(Stored data entries)
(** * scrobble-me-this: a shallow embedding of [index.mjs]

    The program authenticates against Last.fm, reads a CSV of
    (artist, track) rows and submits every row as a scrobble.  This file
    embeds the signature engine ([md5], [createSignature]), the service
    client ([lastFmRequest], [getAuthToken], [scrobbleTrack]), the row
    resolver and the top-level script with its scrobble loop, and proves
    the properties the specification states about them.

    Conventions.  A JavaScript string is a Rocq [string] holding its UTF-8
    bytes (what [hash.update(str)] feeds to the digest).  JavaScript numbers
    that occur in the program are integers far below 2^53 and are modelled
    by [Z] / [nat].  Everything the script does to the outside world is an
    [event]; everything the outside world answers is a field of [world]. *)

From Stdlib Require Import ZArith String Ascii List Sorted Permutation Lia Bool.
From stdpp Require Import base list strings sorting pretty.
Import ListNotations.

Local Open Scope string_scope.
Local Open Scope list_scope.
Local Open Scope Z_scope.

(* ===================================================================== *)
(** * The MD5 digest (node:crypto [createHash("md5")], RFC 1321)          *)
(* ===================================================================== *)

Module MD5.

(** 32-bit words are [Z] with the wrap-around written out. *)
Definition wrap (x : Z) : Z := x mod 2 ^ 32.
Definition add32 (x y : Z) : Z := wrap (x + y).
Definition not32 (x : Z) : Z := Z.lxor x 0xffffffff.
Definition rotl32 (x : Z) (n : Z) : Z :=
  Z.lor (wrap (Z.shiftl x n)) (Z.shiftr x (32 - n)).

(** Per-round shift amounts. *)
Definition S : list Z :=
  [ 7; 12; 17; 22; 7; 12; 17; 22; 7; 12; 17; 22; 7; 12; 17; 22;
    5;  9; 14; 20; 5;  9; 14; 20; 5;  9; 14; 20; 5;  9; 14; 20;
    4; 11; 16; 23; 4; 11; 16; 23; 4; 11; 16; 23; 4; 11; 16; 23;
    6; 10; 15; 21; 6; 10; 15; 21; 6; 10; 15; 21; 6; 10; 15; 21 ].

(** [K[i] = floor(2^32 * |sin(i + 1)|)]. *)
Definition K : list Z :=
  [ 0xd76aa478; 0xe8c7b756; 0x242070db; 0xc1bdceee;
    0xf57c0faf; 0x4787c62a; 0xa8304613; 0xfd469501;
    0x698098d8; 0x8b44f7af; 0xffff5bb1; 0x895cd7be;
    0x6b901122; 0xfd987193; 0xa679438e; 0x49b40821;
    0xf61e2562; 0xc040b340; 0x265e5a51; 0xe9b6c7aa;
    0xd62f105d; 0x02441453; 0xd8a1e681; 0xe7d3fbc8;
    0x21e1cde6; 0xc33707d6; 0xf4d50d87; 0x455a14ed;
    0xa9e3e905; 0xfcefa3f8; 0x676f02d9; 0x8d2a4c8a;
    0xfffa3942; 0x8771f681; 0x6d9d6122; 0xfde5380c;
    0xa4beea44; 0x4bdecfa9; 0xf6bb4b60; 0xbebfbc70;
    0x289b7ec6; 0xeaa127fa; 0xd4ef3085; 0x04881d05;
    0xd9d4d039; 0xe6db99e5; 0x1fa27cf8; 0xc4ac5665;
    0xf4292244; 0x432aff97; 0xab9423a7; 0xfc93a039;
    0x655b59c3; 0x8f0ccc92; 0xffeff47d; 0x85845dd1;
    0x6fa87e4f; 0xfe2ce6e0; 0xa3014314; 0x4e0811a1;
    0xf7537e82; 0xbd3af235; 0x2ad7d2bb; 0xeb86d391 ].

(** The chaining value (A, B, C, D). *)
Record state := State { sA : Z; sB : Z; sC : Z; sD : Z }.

▶ [DESCRIPTION OF THE TASK]
Tell how many lines of the data above include the string "Import", with no other text in the answer.

▶ [EXERCISE RESULT]
3